It is important to quantify the effect of revisit time, footprint and integration time on
the quality of the precipitation estimates. This can be done by simulating satellite
precipitation images from rain gauges or ground-based weather radar data. The
number of rain gauges is often too small to obtain accurate areal rainfall depths,
especially for subdaily integration times. In contrast, radar data give precipitation
estimates over large areas with high spatial and temporal resolutions. Nevertheless,
radar data may suffer from several (sources of) errors, and long-term, high-quality
radar rainfall data sets with a large number of possible rainfall levels are often not
available.
Two adjustment methods, which use rain gauge data from two networks, were combined to
obtain a high-quality radar rainfall data set suitable for hydrological and climatological
applications.

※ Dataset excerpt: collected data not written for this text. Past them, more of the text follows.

(** Stateful Go code: the state is threaded and survives an error, since a
    caller may log the error and go on. *)
Definition M (W A : Type) : Type := W -> res A * W.

#[export] Instance M_ret {W} : MRet (M W) := fun A a w => (Ok a, w).
#[export] Instance M_bind {W} : MBind (M W) := fun A B f m w =>
  match m w with
  | (Ok a, w') => f a w'
  | (Err e, w') => (Err e, w')
  | (Panic, w') => (Panic, w')
  end.

Definition mraise {W A} (e : err) : M W A := fun w => (Err e, w).
Definition mlift {W A} (r : res A) : M W A := fun w => (r, w).
Definition mgets {W A} (f : W -> A) : M W A := fun w => (Ok (f w), w).
Definition mmodify {W} (f : W -> W) : M W unit := fun w => (Ok tt, f w).

(** An operation of another component that returns a value and the new state. *)
Definition mstate {W A} (f : W -> A * W) : M W A := fun w => let '(a, w') := f w in (Ok a, w').

(** [errorsmod.Wrapf(e, "...: %s", err)]: the error of [m] becomes [e]. *)
Definition mwrap {W A} (e : err) (m : M W A) : M W A := fun w =>
  match m w with (Err _, w') => (Err e, w') | r => r end.

Lemma mwrap_ok {W A} e (m : M W A) w a w' : mwrap e m w = (Ok a, w') -> m w = (Ok a, w').
Proof. unfold mwrap. by destruct (m w) as [[] ?]. Qed.

Lemma M_bind_ok {W A B} (m : M W A) (f : A -> M W B) w b w' :
  (m ≫= f) w = (Ok b, w') -> exists a w1, m w = (Ok a, w1) /\ f a w1 = (Ok b, w').
Proof.
  unfold mbind, M_bind. destruct (m w) as [[a|e|] w1]; naive_solver.
Qed.

(** ** Strings

    What the modules use of Go's [strings], [strconv] and [fmt]. *)

(** Drops a prefix when the string has it. *)
Fixpoint strip_prefix (p s : string) : option string :=
  match p, s with
  | EmptyString, _ => Some s
  | String a p', String b s' => if Ascii.eqb a b then strip_prefix p' s' else None
  | String _ _, EmptyString => None
  end.

(** [strings.TrimPrefix] *)
Definition TrimPrefix (s p : string) : string := default s (strip_prefix p s).

(** [fmt.Sprintf("%d", n)] of an unsigned number. *)
Definition format_u64 (n : Z) : string := pretty (Z.to_N n).

Lemma format_u64_inj m n : (0 <= m)%Z -> (0 <= n)%Z -> format_u64 m = format_u64 n -> m = n.
Proof.
  unfold format_u64. intros Hm Hn E. apply (inj (pretty (A:=N))) in E. lia.
Qed.

Definition digit_val (c : Ascii.ascii) : option Z :=
  let n := Z.of_N (Ascii.N_of_ascii c) in
  if ((48 <=? n) && (n <=? 57))%Z then Some (n - 48)%Z else None.

Fixpoint parse_digits (acc : Z) (s : string) : option Z :=
  match s with
  | EmptyString => Some acc
  | String c rest => d ← digit_val c; parse_digits (acc * 10 + d)%Z rest
  end.

(** [strconv.Atoi]: an optional sign, at least one digit, the range of [int]. *)
Definition Atoi (s : string) : option Z :=
  let '(sign, ds) :=
    match s with
    | String "-"%char rest => ((-1)%Z, rest)
    | String "+"%char rest => (1%Z, rest)
    | _ => (1%Z, s)
    end in
  match ds with
  | EmptyString => None
  | _ =>
      n ← parse_digits 0 ds;
      let z := (sign * n)%Z in
      if ((min_i64 <=? z) && (z <=? max_i64))%Z then Some z else None
  end.

Lemma strip_prefix_app p s : strip_prefix p (p +:+ s) = Some s.
Proof.
  induction p as [|a p IH]; simpl; [done|]. by rewrite Ascii.eqb_refl.
Qed.

Lemma digit_val_char x : (x < 10)%N -> digit_val (pretty_N_char x) = Some (Z.of_N x).
Proof.
  intros H. assert (x = 0 \/ x = 1 \/ x = 2 \/ x = 3 \/ x = 4 \/ x = 5 \/ x = 6 \/ x = 7
    \/ x = 8 \/ x = 9)%N as Hx by lia.
  by destruct Hx as [->|[->|[->|[->|[->|[->|[->|[->|[->| ->]]]]]]]]].
Qed.

Lemma parse_pretty_go x s : parse_digits 0 (pretty_N_go x s) = parse_digits (Z.of_N x) s.
Proof.
  revert s. induction (N.lt_wf_0 x) as [x _ IH]; intros s.
  destruct (decide (x = 0)%N) as [->|N]; [by rewrite pretty_N_go_0|].
  rewrite pretty_N_go_step by lia. rewrite IH by (apply N.div_lt; lia). simpl.
  rewrite digit_val_char by (apply N.mod_lt; done). simpl. f_equal.
  pose proof (N.div_mod x 10). lia.
Qed.

(** The first character of a printed number is a digit. *)
Lemma pretty_go_head x s c rest : (0 < x)%N -> pretty_N_go x s = String c rest ->
  exists d, (d < 10)%N /\ c = pretty_N_char d.
Proof.
  revert s. induction (N.lt_wf_0 x) as [x _ IH]; intros s Hx E.
  rewrite pretty_N_go_step in E by lia.
  destruct (decide (x / 10 = 0)%N) as [Z0|Nz].
  - rewrite Z0, pretty_N_go_0 in E. injection E as <- _. exists (x mod 10)%N.
    split; [apply N.mod_lt; done|done].
  - eapply IH; [|  |exact E]; [by apply N.div_lt|by apply N.neq_0_lt_0].
Qed.

Lemma pretty_go_nonempty x s : (0 < x)%N -> pretty_N_go x s <> EmptyString.
Proof.
  revert s. induction (N.lt_wf_0 x) as [x _ IH]; intros s Hx.
  rewrite pretty_N_go_step by lia.
  destruct (decide (x / 10 = 0)%N) as [->|Nz]; [by rewrite pretty_N_go_0|].
  apply IH; [by apply N.div_lt|by apply N.neq_0_lt_0].
Qed.

Lemma Atoi_format n : (0 <= n <= max_i64)%Z -> Atoi (format_u64 n) = Some n.
Proof.
  intros Hn. unfold format_u64, pretty, pretty_N.
  case_decide as Z0; [replace n with 0%Z by lia; done|].
  destruct (pretty_N_go (Z.to_N n) "") as [|c rest] eqn:E.
  { by apply pretty_go_nonempty in E; [|lia]. }
  destruct (pretty_go_head (Z.to_N n) _ _ _ ltac:(lia) E) as (d & Hd & Hc).
  assert (Es : Atoi (String c rest)
    = (m ← parse_digits 0 (String c rest);
       if (min_i64 <=? 1 * m)%Z && (1 * m <=? max_i64)%Z then Some (1 * m)%Z else None)).
  { assert (d = 0 \/ d = 1 \/ d = 2 \/ d = 3 \/ d = 4 \/ d = 5 \/ d = 6 \/ d = 7
      \/ d = 8 \/ d = 9)%N as Hx by lia. rewrite Hc.
    by destruct Hx as [->|[->|[->|[->|[->|[->|[->|[->|[->| ->]]]]]]]]]. }
  rewrite Es, <- E, parse_pretty_go. simpl (parse_digits _ EmptyString). simpl (Some _ ≫= _).
  rewrite Z2N.id, Z.mul_1_l by lia. unfold min_i64, max_i64 in *.
  by rewrite (proj2 (Z.leb_le _ _)), (proj2 (Z.leb_le _ _)) by lia.
Qed.

(** ** Automation *)

(** Case analysis on an inequality test of [Z]. *)
Ltac zcases :=
  repeat match goal with
  | |- context [(?a <? ?b)%Z] => destruct (Z.ltb_spec a b)
  | |- context [(?a <=? ?b)%Z] => destruct (Z.leb_spec a b)
  | |- context [(?a =? ?b)%Z] => destruct (Z.eqb_spec a b)
  | H : context [(?a <? ?b)%Z] |- _ => destruct (Z.ltb_spec a b)
  | H : context [(?a <=? ?b)%Z] |- _ => destruct (Z.leb_spec a b)
  | H : context [(?a =? ?b)%Z] |- _ => destruct (Z.eqb_spec a b)
  end.

(** Opens a run [H : prog w = (Ok b, w')] of the state monad or
    [H : prog = Ok b] of the result monad: every bind gives its
    intermediate results, every test of a guard its outcome. *)
Ltac run_step H :=
  match type of H with
  | (_ ≫= _) _ = (Ok _, _) =>
      let a := fresh "a" in let w := fresh "w" in let H1 := fresh "Hrun" in
      apply M_bind_ok in H; destruct H as (a & w & H1 & H); cbv beta in H
  | _ ≫= _ = Ok _ =>
      let a := fresh "a" in let H1 := fresh "Hrun" in
      apply res_bind_ok in H; destruct H as (a & H1 & H); cbv beta in H
  end.

(** Successful runs of the primitive operations. *)
Lemma mret_ok {W A} (a b : A) (w w' : W) : mret (M:=M W) a w = (Ok b, w') -> b = a /\ w' = w.
Proof. by intros [= -> ->]. Qed.

Lemma mlift_ok {W A} (r : res A) (w w' : W) a : mlift r w = (Ok a, w') -> r = Ok a /\ w' = w.
Proof. unfold mlift. by intros [= -> ->]. Qed.

Lemma mgets_ok {W A} (f : W -> A) (w w' : W) a : mgets f w = (Ok a, w') -> a = f w /\ w' = w.
Proof. unfold mgets. by intros [= -> ->]. Qed.

Lemma mmodify_ok {W} (f : W -> W) (w w' : W) u : mmodify f w = (Ok u, w') -> w' = f w.
Proof. unfold mmodify. by intros [= _ <-]. Qed.

Lemma mstate_ok {W A} (f : W -> A * W) (w w' : W) a : mstate f w = (Ok a, w') -> f w = (a, w').
Proof. unfold mstate. destruct (f w). by intros [= -> ->]. Qed.

Lemma mread_ok {W A} (f : W -> res A) e (w w' : W) a :
  mwrap e (fun w => (f w, w)) w = (Ok a, w') -> f w = Ok a /\ w' = w.
Proof. intros E. apply mwrap_ok in E. by injection E as -> ->. Qed.

(** Runs a successful handler in a hypothesis down to its calls. *)
Ltac mrun :=
  repeat match goal with
  | H : (_ ≫= _) _ = (Ok _, _) |- _ => run_step H
  | H : mret _ _ = (Ok _, _) |- _ => apply mret_ok in H; destruct H as [? ?]; subst
  | H : mlift _ _ = (Ok _, _) |- _ => apply mlift_ok in H; destruct H as [H ?]; subst
  | H : mgets _ _ = (Ok _, _) |- _ => apply mgets_ok in H; destruct H as [H ?]; subst
  | H : mmodify _ _ = (Ok _, _) |- _ => apply mmodify_ok in H; subst
  | H : mstate _ _ = (Ok _, _) |- _ => apply mstate_ok in H
  | H : mwrap _ (fun w => (_, w)) _ = (Ok _, _) |- _ =>
      apply mread_ok in H; destruct H as [H ?]; subst
  | H : mwrap _ _ _ = (Ok _, _) |- _ => apply mwrap_ok in H
  | H : mraise _ _ = (Ok _, _) |- _ => discriminate H
  | H : (Err _, _) = (Ok _, _) |- _ => discriminate H
  | H : (Panic, _) = (Ok _, _) |- _ => discriminate H
  | H : (match ?p with (x, y) => _ end) _ = (Ok _, _) |- _ =>
      let E := fresh "Epair" in destruct p eqn:E
  | H : (if ?b then _ else _) _ = (Ok _, _) |- _ =>
      let E := fresh "Eif" in destruct b eqn:E
  end.

Create HintDb coins.
Create HintDb sched.
Create HintDb world.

This 11-year data set (1998-2008) has a temporal resolution of 5 min
and covers the entire land surface of the Netherlands (35500 km2). Recent studies
show that this data set is suitable to derive probability distributions of extreme areal
rainfall.
Satellite rainfall depths are simulated from this climatological radar rainfall data set for revisit
times of 15 min to 24 hours, integration times of 1 hour to 1 month, and footprints of
approximately 25 to 1500 km2 and the entire land surface of the Netherlands (35500 km2).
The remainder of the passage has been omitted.